**AIM OF THE TASK**: Copy out each line of the data that includes the string "stack".

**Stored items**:
# # # #

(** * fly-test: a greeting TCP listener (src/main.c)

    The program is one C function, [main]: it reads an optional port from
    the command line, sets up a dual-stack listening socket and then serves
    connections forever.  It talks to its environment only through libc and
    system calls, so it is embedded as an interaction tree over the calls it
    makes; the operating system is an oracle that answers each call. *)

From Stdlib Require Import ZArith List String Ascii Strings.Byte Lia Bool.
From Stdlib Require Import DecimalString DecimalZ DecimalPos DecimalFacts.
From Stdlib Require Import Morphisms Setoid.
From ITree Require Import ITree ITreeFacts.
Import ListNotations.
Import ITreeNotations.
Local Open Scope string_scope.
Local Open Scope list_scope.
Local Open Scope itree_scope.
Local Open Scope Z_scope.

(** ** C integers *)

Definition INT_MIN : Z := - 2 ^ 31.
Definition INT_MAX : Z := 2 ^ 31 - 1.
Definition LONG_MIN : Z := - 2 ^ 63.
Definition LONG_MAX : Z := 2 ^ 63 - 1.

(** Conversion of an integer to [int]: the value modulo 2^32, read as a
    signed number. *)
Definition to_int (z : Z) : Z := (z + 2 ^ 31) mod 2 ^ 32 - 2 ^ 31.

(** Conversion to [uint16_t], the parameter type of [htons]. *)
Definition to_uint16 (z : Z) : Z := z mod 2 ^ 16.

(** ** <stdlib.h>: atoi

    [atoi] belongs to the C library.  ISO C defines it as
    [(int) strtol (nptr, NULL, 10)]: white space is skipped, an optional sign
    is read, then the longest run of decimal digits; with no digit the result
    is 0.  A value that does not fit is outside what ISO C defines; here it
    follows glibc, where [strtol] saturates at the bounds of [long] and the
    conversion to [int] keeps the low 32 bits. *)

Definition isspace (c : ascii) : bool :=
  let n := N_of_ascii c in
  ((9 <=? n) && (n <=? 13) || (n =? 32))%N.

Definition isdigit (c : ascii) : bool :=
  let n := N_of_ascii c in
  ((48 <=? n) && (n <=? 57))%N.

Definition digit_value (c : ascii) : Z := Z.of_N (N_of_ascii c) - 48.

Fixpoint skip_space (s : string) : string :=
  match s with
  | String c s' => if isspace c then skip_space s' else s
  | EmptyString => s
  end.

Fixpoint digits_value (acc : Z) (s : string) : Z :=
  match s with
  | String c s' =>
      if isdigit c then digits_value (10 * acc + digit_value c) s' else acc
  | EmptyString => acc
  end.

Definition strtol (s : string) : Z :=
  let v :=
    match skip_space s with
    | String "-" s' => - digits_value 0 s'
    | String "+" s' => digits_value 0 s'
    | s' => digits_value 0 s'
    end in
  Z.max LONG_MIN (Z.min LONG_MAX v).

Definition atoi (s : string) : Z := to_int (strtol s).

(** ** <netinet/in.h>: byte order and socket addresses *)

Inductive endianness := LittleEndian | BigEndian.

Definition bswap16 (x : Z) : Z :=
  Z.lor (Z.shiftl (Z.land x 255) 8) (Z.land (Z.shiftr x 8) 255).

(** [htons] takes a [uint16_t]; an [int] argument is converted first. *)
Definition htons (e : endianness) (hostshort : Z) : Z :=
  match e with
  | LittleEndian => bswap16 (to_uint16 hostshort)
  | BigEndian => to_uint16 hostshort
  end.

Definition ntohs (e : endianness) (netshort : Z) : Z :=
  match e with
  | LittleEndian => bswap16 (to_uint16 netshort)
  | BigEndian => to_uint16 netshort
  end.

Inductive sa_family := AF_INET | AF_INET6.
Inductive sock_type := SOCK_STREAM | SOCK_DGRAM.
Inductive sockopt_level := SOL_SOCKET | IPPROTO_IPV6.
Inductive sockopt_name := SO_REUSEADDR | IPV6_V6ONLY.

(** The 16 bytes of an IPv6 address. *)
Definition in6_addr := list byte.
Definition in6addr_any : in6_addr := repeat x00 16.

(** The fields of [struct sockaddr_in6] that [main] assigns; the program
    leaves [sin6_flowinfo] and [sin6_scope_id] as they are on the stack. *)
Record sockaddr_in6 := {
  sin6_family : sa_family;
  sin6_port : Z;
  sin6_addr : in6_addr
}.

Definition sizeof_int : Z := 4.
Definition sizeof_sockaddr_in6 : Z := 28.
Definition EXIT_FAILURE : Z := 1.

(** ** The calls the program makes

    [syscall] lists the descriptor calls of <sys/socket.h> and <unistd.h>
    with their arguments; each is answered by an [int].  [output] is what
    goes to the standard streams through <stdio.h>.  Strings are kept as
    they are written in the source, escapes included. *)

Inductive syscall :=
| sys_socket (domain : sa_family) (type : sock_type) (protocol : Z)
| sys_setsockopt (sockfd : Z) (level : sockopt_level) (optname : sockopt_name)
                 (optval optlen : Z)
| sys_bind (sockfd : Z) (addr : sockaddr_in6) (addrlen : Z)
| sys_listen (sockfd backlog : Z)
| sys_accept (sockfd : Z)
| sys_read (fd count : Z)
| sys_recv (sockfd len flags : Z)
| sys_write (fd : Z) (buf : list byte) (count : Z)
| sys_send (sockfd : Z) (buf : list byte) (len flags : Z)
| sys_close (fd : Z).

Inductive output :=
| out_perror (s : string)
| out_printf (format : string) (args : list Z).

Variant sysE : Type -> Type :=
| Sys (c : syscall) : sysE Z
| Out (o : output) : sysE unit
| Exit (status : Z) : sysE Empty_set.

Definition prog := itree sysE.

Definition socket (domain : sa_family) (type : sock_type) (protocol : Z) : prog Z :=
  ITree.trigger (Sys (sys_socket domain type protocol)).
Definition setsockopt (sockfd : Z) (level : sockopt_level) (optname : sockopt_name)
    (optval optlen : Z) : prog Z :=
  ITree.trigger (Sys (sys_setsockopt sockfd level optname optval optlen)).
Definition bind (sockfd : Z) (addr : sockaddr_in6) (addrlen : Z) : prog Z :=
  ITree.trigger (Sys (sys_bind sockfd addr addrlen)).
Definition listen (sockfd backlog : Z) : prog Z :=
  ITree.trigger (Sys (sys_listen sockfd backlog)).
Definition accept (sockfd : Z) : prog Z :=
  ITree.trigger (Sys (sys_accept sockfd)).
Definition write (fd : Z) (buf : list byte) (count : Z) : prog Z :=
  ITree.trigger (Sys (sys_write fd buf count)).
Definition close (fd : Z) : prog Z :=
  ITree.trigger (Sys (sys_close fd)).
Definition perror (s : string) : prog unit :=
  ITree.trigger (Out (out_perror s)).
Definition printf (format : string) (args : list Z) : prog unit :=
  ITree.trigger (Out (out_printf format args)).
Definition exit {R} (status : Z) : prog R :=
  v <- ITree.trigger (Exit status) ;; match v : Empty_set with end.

# # # #

**EXERCISE ANSWER**:
    the command line, sets up a dual-stack listening socket and then serves
    leaves [sin6_flowinfo] and [sin6_scope_id] as they are on the stack. *)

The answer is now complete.